Ketika Semua Muslimah Kembali pada Hijabnya

Sabtu, 3 Februari 2018 | 08:56 WIB
0
670
Ketika Semua Muslimah Kembali pada Hijabnya

Bayangkan semua wanita muslimah di Indonesia mengenakan hijab, sehari saja. Sebagai negeri muslim terbesar di dunia, mungkin akan terasa bedanya.

Bayangkan wanita muslimah di seluruh dunia mengenakan hijab ke manapun tanpa perlu khawatir akan dipandang sebelah mata atau tatapan curiga.

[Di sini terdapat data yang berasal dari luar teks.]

(** * postbox: a streaming writer of RFC 2822 multipart messages

    A shallow embedding of the Go package [postbox] and the properties of
    its serializer.  Go strings are [string], byte slices are [list ascii],
    the destination [io.WriteCloser] is an oracle answering every call from
    the history of the calls made so far, and every call the package makes
    on it is recorded, with its answer, in a trace. *)

From Stdlib Require Import ZArith NArith Ascii String List Lia ZifyNat.
From stdpp Require Import base list gmap strings.

(** ** Strings and byte slices *)

Abbreviation bytes := (list ascii).

(** The conversion [[]byte(s)]. *)
Abbreviation to_bytes := list_ascii_of_string.

Definition CR : string := String "013"%char EmptyString.
Definition LF : string := String "010"%char EmptyString.
Definition CRLF : string := CR +:+ LF.

(** [strings.Join(elems, sep)]. *)
Fixpoint strings_Join (elems : list string) (sep : string) : string :=
  match elems with
  | [] => EmptyString
  | [x] => x
  | x :: (_ :: _) as rest => x +:+ sep +:+ strings_Join rest sep
  end.

(** ** Errors *)

Inductive error : Type :=
| EOF                                (* io.EOF *)
| ErrUnexpectedEOF                   (* io.ErrUnexpectedEOF *)
| ErrBufferFull                      (* bufio.ErrBufferFull *)
| ErrDestination (code : nat)        (* a failure answered by the output stream *)
| ErrSource (code : nat)             (* a failure answered by a part's reader *)
| ErrInvalidHexByte (b : ascii)      (* quotedprintable: invalid hex byte *)
| ErrInvalidUnescaped (b : ascii)    (* quotedprintable: invalid unescaped byte *)
| ErrInvalidAfterEq (rest : bytes).  (* quotedprintable: invalid bytes after = *)

#[global] Instance error_eq_dec : EqDecision error.
Proof. solve_decision. Defined.

(** ** fmt: the verb [%x] on a byte slice *)

Definition ldigits : string := "0123456789abcdef".

Definition hex_digit (n : N) : ascii :=
  match String.get (N.to_nat n) ldigits with
  | Some c => c
  | None => "0"%char
  end.

(** [fmt.Sprintf("%x", b)]: two lower-case digits for every byte. *)
Fixpoint Sprintf_x (b : bytes) : string :=
  match b with
  | [] => EmptyString
  | c :: rest =>
      String (hex_digit (N.shiftr (N_of_ascii c) 4))
        (String (hex_digit (N.land (N_of_ascii c) 15)) (Sprintf_x rest))
  end.

(** ** encoding/base64: [StdEncoding] *)

Definition encodeStd : string :=
  "ABCDEFGHIJKLMNOPQRSTUVWXYZabcdefghijklmnopqrstuvwxyz0123456789+/".

Definition StdPadding : ascii := "="%char.

(** [enc.encode[i]]. *)
Definition encode_at (i : N) : ascii :=
  match String.get (N.to_nat i) encodeStd with
  | Some c => c
  | None => "A"%char
  end.

(** [Encoding.Encode]: three bytes become four digits; one or two
    trailing bytes become two or three digits and padding. *)
Fixpoint Encode (src : bytes) : bytes :=
  match src with
  | [] => []
  | [a] =>
      let val := N.shiftl (N_of_ascii a) 16 in
      [ encode_at (N.land (N.shiftr val 18) 63);
        encode_at (N.land (N.shiftr val 12) 63);
        StdPadding; StdPadding ]
  | [a; b] =>
      let val := N.lor (N.shiftl (N_of_ascii a) 16) (N.shiftl (N_of_ascii b) 8) in
      [ encode_at (N.land (N.shiftr val 18) 63);
        encode_at (N.land (N.shiftr val 12) 63);
        encode_at (N.land (N.shiftr val 6) 63);
        StdPadding ]
  | a :: b :: c :: rest =>
      let val := N.lor (N.lor (N.shiftl (N_of_ascii a) 16)
                              (N.shiftl (N_of_ascii b) 8)) (N_of_ascii c) in
      encode_at (N.land (N.shiftr val 18) 63) ::
      encode_at (N.land (N.shiftr val 12) 63) ::
      encode_at (N.land (N.shiftr val 6) 63) ::
      encode_at (N.land val 63) :: Encode rest
  end.

(** The decoding map of the alphabet ([enc.decodeMap]). *)
Definition decode_digit (c : ascii) : option N :=
  let n := N_of_ascii c in
  if (65 <=? n)%N && (n <=? 90)%N then Some (n - 65)%N
  else if (97 <=? n)%N && (n <=? 122)%N then Some (n - 71)%N
  else if (48 <=? n)%N && (n <=? 57)%N then Some (n + 4)%N
  else if (n =? 43)%N then Some 62%N
  else if (n =? 47)%N then Some 63%N
  else None.

Definition byte_of (n : N) : ascii := ascii_of_N (N.land n 255).

(** Decoding of padded base64 without line breaks (RFC 4648, section 4),
    the inverse the round trip is stated against: four digits give three
    bytes, and only the last quantum may be padded. *)
Fixpoint Decode (src : bytes) : option bytes :=
  match src with
  | [] => Some []
  | c1 :: c2 :: c3 :: c4 :: rest =>
      match decode_digit c1, decode_digit c2 with
      | Some d1, Some d2 =>
          let b1 := byte_of (N.lor (N.shiftl d1 2) (N.shiftr d2 4)) in
          if decide (c3 = StdPadding) then
            if decide (c4 = StdPadding) then
              match rest with [] => Some [b1] | _ => None end
            else None
          else
            match decode_digit c3 with
            | Some d3 =>
                let b2 := byte_of (N.lor (N.shiftl d2 4) (N.shiftr d3 2)) in
                if decide (c4 = StdPadding) then
                  match rest with [] => Some [b1; b2] | _ => None end
                else
                  match decode_digit c4 with
                  | Some d4 =>
                      let b3 := byte_of (N.lor (N.shiftl d3 6) d4) in
                      match Decode rest with
                      | Some out => Some (b1 :: b2 :: b3 :: out)
                      | None => None
                      end
                  | None => None
                  end
            | None => None
            end
      | _, _ => None
      end
  | _ => None
  end.

(** ** mime/quotedprintable: the decoding [Reader] *)

Definition is_lf (c : ascii) : bool := bool_decide (c = "010"%char).
Definition is_cr (c : ascii) : bool := bool_decide (c = "013"%char).

(** Looks for a line feed among the first [room] bytes of [d]: the line
    up to and including it, and what follows. *)
Fixpoint scan_line (room : nat) (d : bytes) : option (bytes * bytes) :=
  match room, d with
  | S room', c :: d' =>
      if is_lf c then Some ([c], d')
      else match scan_line room' d' with
           | Some (l, r) => Some (c :: l, r)
           | None => None
           end
  | _, _ => None
  end.

Definition bufio_size : nat := N.to_nat 4096.

(** [bufio.Reader.ReadSlice('\n')] over the data [d] still to come from a
    source that answers [ending] (io.EOF or a failure) once [d] is exhausted:
    the slice, the data left, and the error. *)
Definition ReadSlice (d : bytes) (ending : error) : bytes * bytes * option error :=
  match scan_line bufio_size d with
  | Some (l, r) => (l, r, None)
  | None =>
      if (bufio_size <=? length d)%nat
      then (take bufio_size d, drop bufio_size d, Some ErrBufferFull)
      else (d, [], Some ending)
  end.

Definition isQPDiscardWhitespace (c : ascii) : bool :=
  is_lf c || is_cr c || bool_decide (c = " "%char) || bool_decide (c = "009"%char).

(** [bytes.TrimRightFunc]. *)
Fixpoint TrimRightFunc (l : bytes) (f : ascii -> bool) : bytes :=
  match l with
  | [] => []
  | c :: r =>
      match TrimRightFunc r f with
      | [] => if f c then [] else [c]
      | r' => c :: r'
      end
  end.

Definition HasSuffix (s suffix : bytes) : bool :=
  bool_decide (drop (length s - length suffix) s = suffix)
  && (length suffix <=? length s)%nat.

Definition HasPrefix (s prefix : bytes) : bool :=
  bool_decide (take (length prefix) s = prefix).

Definition fromHex (b : ascii) : error + N :=
  let n := N_of_ascii b in
  if (48 <=? n)%N && (n <=? 57)%N then inr (n - 48)%N
  else if (65 <=? n)%N && (n <=? 70)%N then inr (n - 65 + 10)%N
  else if (97 <=? n)%N && (n <=? 102)%N then inr (n - 97 + 10)%N
  else inl (ErrInvalidHexByte b).

Definition emit (b : ascii) (r : bytes * option error) : bytes * option error :=
  (b :: fst r, snd r).

(** The byte loop of [Reader.Read] over one prepared line: the decoded
    bytes and the error that stopped it, if any. *)
Fixpoint decode_line (line : bytes) : bytes * option error :=
  match line with
  | [] => ([], None)
  | b :: rest =>
      if bool_decide (b = "="%char) then
        let literal (err : error) :=
          match rest with
          | c :: _ => if negb (is_cr c) && negb (is_lf c)
                      then emit "="%char (decode_line rest)
                      else ([], Some err)
          | [] => ([], Some err)
          end in
        match rest with
        | h :: l :: rest' =>
            match fromHex h with
            | inl err => literal err
            | inr hb =>
                match fromHex l with
                | inl err => literal err
                | inr lb => emit (byte_of (N.lor (N.shiftl hb 4) lb)) (decode_line rest')
                end
            end
        | _ => literal ErrUnexpectedEOF
        end
      else if bool_decide (b = "009"%char) || is_cr b || is_lf b then
        emit b (decode_line rest)
      else if (128 <=? N_of_ascii b)%N then
        emit b (decode_line rest)
      else if (N_of_ascii b <? 32)%N || (126 <? N_of_ascii b)%N then
        ([], Some (ErrInvalidUnescaped b))
      else emit b (decode_line rest)
  end.

(** What [Reader.Read] does with a slice before decoding it: trailing
    white space goes, a soft line break is checked and dropped, a hard
    line break is put back. *)
Definition prepare_line (wholeLine : bytes) (rerr : option error)
  : bytes * option error :=
  let hasLF := HasSuffix wholeLine (to_bytes LF) in
  let hasCR := HasSuffix wholeLine (to_bytes CRLF) in
  let line := TrimRightFunc wholeLine isQPDiscardWhitespace in
  if HasSuffix line ["="%char] then
    let rightStripped := drop (length line) wholeLine in
    let line := take (length line - 1) line in
    if negb (HasPrefix rightStripped (to_bytes LF))
       && negb (HasPrefix rightStripped (to_bytes CRLF))
       && negb ((length rightStripped =? 0)%nat && (0 <? length line)%nat
                && bool_decide (rerr = Some EOF))
    then (line, Some (ErrInvalidAfterEq rightStripped))
    else (line, rerr)
  else if hasLF then
    if hasCR then (line ++ to_bytes CRLF, rerr) else (line ++ to_bytes LF, rerr)
  else (line, rerr).

(** Everything a quoted-printable [Reader] delivers from the data [d] of
    its source, and the error that ends it (io.EOF after a clean end).
    Every slice read without error holds a line feed, so [fuel] above the
    length of [d] is never used up. *)
Fixpoint qp_read (fuel : nat) (d : bytes) (ending : error) : bytes * error :=
  match fuel with
  | O => ([], ending)
  | S fuel' =>
      let '(wholeLine, d', rerr) := ReadSlice d ending in
      let '(line, rerr) := prepare_line wholeLine rerr in
      match decode_line line with
      | (out, Some err) => (out, err)
      | (out, None) =>
          match rerr with
          | Some err => (out, err)
          | None => let '(out', err) := qp_read fuel' d' ending in (out ++ out', err)
          end
      end
  end.

(** ** Readers *)

(** A source of bytes: the non-empty results of its successive reads, and
    the error ([EOF] after a clean end) it answers from then on. *)
Record io_Reader : Type := mkReader { chunks : list bytes; ending : error }.

(** [strings.NewReader(s)]. *)
Definition strings_NewReader (s : string) : io_Reader :=
  mkReader (match s with EmptyString => [] | _ => [to_bytes s] end) EOF.

(** Cuts [d] in pieces of [size] bytes, the last one maybe shorter. *)
Fixpoint pieces (fuel size : nat) (d : bytes) : list bytes :=
  match fuel, d with
  | S fuel', _ :: _ => take size d :: pieces fuel' size (drop size d)
  | _, _ => []
  end.

Definition copy_buffer_size : nat := N.to_nat 32768.

(** [quotedprintable.NewReader(r)]: a reader that DECODES what [r]
    delivers.  [io.Copy] drains it through its buffer of 32 KiB. *)
Definition quotedprintable_NewReader (r : io_Reader) : io_Reader :=
  let d := concat (chunks r) in
  let '(out, err) := qp_read (S (length d)) d (ending r) in
  mkReader (pieces (length out) copy_buffer_size out) err.

(** ** The output stream and the trace of calls *)

Inductive Call : Type :=
| CWrite (p : bytes)
| CClose.

Record Event : Type := mkEvent { ev_call : Call; ev_err : option error }.

Definition is_write (e : Event) : Prop :=
  match ev_call e with CWrite _ => True | CClose => False end.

Bayangkan wanita dari semua agama di manapun mengenakan hijab sehari saja, agar bisa menghayati bagaimana rasanya menutup seluruh tubuh dari ujung kepala sampai ujung kaki, tanpa merasa malu, gerah atau waswas.

Ya, sehari saja. Berhijab. Mamakai pakaian tertutup rapat dan sederhana. Sehari saja.

Inilah ide dasar World Hijab Day alias Hari Hijab Sedunia yang digagas oleh Nazma Khan, seorang wanita Amerika asal Bangladesh pada tahun 2013. Ia mengundang semua wanita di seluruh dunia (baca SEMUA) untuk mencoba berhijab sehari saja pada hari ini, 1 Februari.

Tak disangka tak dinyana ide ini disambut dengan sukacita oleh para wanita dari berbagai agama di seluruh dunia. Mulai di negeri asalnya Amerika, di berbagai negara Eropa, Afrika, Asia hingga Australia. Semua wanita bergembira menyambut undangan ini. Tanpa pandang agama, tanpa pandang ras. Penilaian mereka, meski beragam, tapi intinya satu: hijab itu indah, sejuk, sederhana dan sama sekali tidak menakutkan.

Tak perlu dipungkiri, ada sebagian wanita yang memandang hijab adalah sumber ketakutan. Bila sudah mulai berhijab, takut penilaian orang lain akan berubah, takut dianggap radikal, takut dianggap ekstremis, takut kalau nanti tak dapat kerja, takut keluarga dan teman-teman akan menjauh, takut tak bebas lagi, takut tak bisa modis dan menjadi fashionista lagi, takut gerah, takut ribet, dan sejuta ketakutan lainnya.

Apa iya hijab semenakutkan itu? Padahal hijab itu cuma selembar kain! Selembar kain yang menutupi seluruh tubuh kecuali muka dan telapak tangan. Selembar kain longgar, tidak transparan, tidak ketat dan tidak menarik perhatian yang tidak semestinya. Itu saja intinya: kesederhanaan. Tak ada yang perlu ditakutkan.

Belakangan ini mulai banyak wanita nonmuslimah yang mencoba, merasa nyaman dan bahkan keterusan memakai hijab dalam berbagai aktivitasnya. Mereka merasa terlindungi dari pandangan penuh syahwat lawan jenisnya dan merasa tak ada tekanan untuk berhias diri secara berlebihan. Untuk mereka yang saat ini sedang mengalami musim dingin, hijab bisa sekaligus menjadi pakaian pelindung yang menghangatkan.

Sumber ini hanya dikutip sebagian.